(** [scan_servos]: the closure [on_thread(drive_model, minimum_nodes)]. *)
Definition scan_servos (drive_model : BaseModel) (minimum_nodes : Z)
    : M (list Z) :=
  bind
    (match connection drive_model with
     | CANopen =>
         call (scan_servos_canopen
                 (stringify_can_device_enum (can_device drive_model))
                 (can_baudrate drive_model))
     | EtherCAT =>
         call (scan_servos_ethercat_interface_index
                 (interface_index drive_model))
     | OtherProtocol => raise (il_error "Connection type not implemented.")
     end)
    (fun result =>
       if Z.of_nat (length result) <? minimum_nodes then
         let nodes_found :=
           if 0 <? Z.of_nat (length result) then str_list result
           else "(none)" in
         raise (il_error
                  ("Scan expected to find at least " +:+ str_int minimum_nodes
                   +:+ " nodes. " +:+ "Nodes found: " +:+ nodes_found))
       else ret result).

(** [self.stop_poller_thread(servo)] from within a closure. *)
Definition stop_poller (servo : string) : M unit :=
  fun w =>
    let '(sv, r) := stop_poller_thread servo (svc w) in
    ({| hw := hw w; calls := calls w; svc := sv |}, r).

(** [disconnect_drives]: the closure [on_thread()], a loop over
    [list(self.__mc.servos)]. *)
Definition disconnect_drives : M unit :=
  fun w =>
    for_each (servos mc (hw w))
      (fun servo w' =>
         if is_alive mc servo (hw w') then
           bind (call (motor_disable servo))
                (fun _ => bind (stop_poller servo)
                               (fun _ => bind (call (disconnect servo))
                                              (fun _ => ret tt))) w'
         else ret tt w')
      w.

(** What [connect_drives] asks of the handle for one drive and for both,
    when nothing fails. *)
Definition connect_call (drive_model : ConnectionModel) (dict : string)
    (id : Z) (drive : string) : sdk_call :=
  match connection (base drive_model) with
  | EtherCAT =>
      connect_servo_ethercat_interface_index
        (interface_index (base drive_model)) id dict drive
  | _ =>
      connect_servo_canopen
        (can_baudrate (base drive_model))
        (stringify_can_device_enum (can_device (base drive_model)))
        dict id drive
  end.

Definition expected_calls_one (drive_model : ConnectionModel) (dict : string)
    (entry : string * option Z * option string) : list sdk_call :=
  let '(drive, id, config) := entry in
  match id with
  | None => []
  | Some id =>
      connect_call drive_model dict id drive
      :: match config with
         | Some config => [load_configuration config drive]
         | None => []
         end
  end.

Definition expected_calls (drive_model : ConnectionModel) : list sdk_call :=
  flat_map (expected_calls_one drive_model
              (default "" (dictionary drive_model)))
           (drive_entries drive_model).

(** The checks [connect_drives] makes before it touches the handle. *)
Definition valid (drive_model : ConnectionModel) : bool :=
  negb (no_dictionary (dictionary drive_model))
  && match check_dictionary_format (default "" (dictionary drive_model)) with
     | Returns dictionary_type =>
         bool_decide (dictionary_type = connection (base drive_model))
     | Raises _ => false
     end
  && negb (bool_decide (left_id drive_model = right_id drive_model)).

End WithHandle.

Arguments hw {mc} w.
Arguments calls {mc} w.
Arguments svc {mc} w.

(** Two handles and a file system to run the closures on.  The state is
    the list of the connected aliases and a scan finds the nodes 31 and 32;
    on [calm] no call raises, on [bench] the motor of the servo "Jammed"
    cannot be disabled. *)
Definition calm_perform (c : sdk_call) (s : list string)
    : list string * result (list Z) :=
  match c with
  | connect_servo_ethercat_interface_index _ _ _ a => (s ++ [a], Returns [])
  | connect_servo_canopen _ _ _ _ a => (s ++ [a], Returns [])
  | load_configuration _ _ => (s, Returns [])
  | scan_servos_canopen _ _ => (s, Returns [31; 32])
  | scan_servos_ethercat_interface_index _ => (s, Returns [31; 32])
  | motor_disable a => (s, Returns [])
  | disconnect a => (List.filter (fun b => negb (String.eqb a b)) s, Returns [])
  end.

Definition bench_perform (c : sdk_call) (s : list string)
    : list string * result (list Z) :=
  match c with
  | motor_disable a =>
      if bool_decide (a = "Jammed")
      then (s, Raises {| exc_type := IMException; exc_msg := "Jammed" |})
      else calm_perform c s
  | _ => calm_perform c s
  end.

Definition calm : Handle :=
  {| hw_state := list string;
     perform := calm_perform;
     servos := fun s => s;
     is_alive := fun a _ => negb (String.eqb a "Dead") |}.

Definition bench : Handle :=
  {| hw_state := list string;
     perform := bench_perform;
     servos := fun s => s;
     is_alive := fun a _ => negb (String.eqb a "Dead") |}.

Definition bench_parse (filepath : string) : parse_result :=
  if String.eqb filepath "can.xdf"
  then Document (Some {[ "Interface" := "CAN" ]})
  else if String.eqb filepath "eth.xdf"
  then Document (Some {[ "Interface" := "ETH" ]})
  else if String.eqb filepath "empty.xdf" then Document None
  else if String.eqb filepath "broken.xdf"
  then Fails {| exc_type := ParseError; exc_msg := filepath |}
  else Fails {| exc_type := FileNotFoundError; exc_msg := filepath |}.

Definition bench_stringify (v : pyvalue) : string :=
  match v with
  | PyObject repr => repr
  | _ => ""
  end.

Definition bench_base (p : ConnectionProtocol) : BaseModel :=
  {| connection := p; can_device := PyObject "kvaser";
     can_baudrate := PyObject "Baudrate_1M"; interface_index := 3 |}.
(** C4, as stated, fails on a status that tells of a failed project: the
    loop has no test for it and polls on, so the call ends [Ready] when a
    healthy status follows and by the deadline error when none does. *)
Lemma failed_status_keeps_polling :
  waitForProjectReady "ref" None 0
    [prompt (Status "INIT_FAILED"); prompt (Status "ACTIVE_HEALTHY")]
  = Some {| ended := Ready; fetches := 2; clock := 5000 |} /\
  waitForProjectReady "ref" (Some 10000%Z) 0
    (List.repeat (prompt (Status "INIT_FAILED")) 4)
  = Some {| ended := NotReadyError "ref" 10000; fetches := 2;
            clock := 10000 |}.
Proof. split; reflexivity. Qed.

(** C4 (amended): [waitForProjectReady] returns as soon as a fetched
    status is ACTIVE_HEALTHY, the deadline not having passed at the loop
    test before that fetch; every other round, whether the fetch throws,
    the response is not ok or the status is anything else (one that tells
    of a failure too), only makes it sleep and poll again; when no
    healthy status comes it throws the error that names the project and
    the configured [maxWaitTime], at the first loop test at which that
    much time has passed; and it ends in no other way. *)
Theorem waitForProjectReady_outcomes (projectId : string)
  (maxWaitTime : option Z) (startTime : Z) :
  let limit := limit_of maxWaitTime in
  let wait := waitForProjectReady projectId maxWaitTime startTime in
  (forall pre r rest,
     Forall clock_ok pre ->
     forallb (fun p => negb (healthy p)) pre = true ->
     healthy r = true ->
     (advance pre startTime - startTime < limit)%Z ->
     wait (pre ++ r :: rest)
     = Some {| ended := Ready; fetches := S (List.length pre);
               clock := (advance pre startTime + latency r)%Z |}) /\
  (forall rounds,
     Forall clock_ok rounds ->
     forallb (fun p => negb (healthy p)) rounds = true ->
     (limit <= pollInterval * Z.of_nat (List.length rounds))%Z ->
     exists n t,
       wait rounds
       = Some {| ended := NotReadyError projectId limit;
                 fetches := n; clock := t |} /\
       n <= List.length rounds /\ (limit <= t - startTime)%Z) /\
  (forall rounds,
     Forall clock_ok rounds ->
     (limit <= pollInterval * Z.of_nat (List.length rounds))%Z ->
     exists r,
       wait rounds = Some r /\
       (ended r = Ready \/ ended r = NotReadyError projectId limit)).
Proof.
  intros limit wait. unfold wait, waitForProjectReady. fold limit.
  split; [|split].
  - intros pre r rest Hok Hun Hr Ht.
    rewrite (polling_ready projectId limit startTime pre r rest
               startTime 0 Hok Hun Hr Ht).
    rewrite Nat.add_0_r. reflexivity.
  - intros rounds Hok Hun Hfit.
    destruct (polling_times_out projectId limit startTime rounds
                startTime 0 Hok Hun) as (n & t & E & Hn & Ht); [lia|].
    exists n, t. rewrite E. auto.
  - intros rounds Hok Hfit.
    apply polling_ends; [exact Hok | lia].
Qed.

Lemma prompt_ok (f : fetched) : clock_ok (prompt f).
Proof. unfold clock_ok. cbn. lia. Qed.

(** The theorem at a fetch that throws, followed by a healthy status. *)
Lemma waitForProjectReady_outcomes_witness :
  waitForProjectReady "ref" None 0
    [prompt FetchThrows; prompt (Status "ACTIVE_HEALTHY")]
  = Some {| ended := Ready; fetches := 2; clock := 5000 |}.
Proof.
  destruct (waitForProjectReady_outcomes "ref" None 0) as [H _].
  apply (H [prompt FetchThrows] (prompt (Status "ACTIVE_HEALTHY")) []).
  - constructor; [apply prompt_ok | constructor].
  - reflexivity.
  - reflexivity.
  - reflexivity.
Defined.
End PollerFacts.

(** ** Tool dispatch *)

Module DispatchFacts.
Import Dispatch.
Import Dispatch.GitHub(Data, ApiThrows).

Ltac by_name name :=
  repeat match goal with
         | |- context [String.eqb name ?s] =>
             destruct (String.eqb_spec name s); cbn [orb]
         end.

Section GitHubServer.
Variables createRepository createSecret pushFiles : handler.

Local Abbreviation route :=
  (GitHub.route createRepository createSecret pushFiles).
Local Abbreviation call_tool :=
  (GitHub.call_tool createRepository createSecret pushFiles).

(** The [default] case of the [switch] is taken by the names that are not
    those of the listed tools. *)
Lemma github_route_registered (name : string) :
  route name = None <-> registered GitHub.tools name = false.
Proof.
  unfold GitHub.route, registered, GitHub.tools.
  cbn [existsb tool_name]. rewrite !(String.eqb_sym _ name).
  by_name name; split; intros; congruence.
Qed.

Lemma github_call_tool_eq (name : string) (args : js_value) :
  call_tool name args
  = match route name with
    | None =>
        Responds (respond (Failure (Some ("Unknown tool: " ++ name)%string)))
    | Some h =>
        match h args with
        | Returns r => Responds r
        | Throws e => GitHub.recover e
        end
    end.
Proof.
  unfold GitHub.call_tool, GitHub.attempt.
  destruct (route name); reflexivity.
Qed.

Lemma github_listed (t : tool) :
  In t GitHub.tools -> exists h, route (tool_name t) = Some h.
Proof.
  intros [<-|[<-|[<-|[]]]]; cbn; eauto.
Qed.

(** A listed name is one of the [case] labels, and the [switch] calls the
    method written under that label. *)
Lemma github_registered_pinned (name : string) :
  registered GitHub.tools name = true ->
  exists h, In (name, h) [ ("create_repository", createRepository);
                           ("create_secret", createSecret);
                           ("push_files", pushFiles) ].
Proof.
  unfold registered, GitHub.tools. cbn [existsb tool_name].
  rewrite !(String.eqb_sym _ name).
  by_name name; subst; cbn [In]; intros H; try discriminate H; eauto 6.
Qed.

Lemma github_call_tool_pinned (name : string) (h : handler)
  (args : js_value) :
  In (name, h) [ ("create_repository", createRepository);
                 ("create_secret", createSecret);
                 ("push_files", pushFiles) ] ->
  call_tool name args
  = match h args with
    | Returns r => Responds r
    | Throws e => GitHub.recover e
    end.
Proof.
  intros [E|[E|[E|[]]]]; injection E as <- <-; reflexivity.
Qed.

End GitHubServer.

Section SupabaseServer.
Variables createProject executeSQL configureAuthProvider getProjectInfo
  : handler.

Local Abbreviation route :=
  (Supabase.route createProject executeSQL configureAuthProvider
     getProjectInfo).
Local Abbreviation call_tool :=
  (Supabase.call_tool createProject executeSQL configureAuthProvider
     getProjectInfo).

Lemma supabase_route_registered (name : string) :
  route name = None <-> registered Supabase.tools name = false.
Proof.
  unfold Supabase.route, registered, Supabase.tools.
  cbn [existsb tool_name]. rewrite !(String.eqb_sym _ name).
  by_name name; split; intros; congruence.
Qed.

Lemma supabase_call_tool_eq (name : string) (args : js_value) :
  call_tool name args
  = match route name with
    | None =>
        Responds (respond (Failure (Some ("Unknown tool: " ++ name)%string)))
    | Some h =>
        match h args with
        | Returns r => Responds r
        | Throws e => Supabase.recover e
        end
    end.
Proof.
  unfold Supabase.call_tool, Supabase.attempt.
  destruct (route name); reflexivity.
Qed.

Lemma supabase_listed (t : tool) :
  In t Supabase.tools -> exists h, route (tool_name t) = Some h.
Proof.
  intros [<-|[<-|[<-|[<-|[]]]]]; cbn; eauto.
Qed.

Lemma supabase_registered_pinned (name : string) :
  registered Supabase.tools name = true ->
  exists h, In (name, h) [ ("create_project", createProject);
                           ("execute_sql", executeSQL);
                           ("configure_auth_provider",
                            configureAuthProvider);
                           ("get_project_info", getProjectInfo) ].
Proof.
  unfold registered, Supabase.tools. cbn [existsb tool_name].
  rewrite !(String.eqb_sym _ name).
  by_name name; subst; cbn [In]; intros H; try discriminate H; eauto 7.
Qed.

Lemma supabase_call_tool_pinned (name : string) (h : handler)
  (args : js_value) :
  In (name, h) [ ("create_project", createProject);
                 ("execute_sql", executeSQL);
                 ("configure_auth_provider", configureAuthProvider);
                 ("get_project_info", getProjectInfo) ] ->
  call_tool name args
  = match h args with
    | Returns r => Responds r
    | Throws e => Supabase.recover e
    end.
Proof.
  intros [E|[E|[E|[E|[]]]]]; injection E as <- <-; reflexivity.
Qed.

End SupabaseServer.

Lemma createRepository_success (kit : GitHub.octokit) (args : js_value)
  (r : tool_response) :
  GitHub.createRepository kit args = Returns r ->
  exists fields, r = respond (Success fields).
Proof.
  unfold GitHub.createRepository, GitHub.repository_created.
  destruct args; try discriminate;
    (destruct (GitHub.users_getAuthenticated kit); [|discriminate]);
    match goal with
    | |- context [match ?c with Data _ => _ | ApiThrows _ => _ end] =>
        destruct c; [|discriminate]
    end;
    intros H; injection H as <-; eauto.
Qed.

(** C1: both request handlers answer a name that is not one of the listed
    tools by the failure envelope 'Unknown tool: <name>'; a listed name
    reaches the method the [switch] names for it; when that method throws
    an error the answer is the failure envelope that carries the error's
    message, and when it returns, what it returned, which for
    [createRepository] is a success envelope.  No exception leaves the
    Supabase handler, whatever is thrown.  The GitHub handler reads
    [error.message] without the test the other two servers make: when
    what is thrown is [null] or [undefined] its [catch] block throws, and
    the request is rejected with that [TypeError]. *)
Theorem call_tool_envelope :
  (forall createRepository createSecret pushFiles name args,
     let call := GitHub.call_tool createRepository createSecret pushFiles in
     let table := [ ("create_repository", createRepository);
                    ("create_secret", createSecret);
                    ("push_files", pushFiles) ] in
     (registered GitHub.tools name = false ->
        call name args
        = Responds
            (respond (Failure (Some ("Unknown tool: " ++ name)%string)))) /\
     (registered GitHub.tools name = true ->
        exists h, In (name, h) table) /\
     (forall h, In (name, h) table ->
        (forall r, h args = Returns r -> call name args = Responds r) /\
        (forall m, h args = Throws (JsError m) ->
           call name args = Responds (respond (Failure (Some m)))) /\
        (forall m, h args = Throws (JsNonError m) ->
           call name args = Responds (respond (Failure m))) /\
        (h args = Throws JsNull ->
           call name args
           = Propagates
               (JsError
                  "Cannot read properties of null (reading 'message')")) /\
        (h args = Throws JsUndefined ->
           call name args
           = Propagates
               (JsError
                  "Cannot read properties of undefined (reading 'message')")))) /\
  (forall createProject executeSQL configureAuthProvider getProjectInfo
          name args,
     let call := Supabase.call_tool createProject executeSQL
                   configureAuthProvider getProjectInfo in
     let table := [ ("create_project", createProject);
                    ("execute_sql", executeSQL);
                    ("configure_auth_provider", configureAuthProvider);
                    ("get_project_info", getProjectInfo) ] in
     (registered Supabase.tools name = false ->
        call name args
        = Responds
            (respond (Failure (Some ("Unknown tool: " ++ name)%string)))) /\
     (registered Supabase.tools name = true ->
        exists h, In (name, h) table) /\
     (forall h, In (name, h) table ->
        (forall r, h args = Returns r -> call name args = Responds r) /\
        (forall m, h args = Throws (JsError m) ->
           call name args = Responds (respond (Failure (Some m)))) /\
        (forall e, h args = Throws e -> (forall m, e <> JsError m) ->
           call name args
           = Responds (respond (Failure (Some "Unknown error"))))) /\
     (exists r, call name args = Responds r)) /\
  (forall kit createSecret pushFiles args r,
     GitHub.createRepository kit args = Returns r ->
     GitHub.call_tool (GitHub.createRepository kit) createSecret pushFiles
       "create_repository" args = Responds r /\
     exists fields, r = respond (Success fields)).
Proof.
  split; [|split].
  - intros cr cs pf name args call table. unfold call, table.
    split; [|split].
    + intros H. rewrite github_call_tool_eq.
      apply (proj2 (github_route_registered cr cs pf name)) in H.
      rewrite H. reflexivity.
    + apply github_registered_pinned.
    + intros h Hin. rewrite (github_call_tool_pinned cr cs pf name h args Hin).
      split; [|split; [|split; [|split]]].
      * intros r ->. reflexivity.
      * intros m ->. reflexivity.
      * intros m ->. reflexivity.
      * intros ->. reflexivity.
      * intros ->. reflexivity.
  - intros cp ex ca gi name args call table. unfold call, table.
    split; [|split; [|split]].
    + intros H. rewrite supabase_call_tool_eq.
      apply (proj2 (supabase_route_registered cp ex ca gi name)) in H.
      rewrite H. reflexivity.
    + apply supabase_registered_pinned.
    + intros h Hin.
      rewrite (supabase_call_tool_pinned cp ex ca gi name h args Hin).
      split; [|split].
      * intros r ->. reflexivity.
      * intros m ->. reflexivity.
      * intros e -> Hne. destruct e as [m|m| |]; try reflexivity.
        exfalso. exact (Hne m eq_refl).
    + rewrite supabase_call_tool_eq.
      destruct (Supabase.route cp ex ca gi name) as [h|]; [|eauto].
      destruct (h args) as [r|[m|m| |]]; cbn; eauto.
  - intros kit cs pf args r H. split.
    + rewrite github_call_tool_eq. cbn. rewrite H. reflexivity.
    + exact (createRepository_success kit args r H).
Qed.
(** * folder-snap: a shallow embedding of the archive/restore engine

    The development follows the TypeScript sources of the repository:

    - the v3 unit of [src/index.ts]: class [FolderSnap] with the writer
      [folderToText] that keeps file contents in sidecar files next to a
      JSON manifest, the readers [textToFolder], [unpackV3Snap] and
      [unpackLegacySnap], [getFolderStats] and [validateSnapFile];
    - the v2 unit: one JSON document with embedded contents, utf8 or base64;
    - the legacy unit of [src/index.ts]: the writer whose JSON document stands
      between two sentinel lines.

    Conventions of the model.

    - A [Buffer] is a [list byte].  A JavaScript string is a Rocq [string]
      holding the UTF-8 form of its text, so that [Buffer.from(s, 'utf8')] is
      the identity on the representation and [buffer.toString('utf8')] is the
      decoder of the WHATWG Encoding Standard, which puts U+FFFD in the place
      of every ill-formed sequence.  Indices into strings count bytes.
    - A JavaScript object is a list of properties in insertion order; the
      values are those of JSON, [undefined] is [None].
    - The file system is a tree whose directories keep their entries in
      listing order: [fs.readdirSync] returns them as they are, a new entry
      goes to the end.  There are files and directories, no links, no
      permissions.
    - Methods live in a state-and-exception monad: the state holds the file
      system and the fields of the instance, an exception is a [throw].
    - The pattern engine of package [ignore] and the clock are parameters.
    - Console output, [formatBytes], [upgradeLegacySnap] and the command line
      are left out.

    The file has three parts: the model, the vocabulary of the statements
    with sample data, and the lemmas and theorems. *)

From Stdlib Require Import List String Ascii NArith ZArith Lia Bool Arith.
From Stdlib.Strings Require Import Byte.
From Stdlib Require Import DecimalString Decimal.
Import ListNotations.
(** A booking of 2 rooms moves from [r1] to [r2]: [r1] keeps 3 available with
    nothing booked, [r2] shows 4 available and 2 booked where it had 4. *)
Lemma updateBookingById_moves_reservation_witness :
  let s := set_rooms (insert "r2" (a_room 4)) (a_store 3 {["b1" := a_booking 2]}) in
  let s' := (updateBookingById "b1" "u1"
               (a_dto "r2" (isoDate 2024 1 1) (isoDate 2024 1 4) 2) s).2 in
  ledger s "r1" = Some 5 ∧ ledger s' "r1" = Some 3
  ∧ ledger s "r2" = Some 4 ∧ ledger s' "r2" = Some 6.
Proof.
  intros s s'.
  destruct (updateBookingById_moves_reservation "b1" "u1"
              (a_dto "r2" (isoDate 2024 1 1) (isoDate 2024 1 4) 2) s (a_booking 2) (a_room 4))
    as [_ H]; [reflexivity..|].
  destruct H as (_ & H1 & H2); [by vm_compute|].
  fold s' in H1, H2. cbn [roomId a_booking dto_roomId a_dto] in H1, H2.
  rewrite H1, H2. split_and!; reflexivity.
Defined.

About this exercise
Only the lines that contain the string "ledger" should be copied from the entries above.

Response to the exercise
  ledger s "r1" = Some 5 ∧ ledger s' "r1" = Some 3
  ∧ ledger s "r2" = Some 4 ∧ ledger s' "r2" = Some 6.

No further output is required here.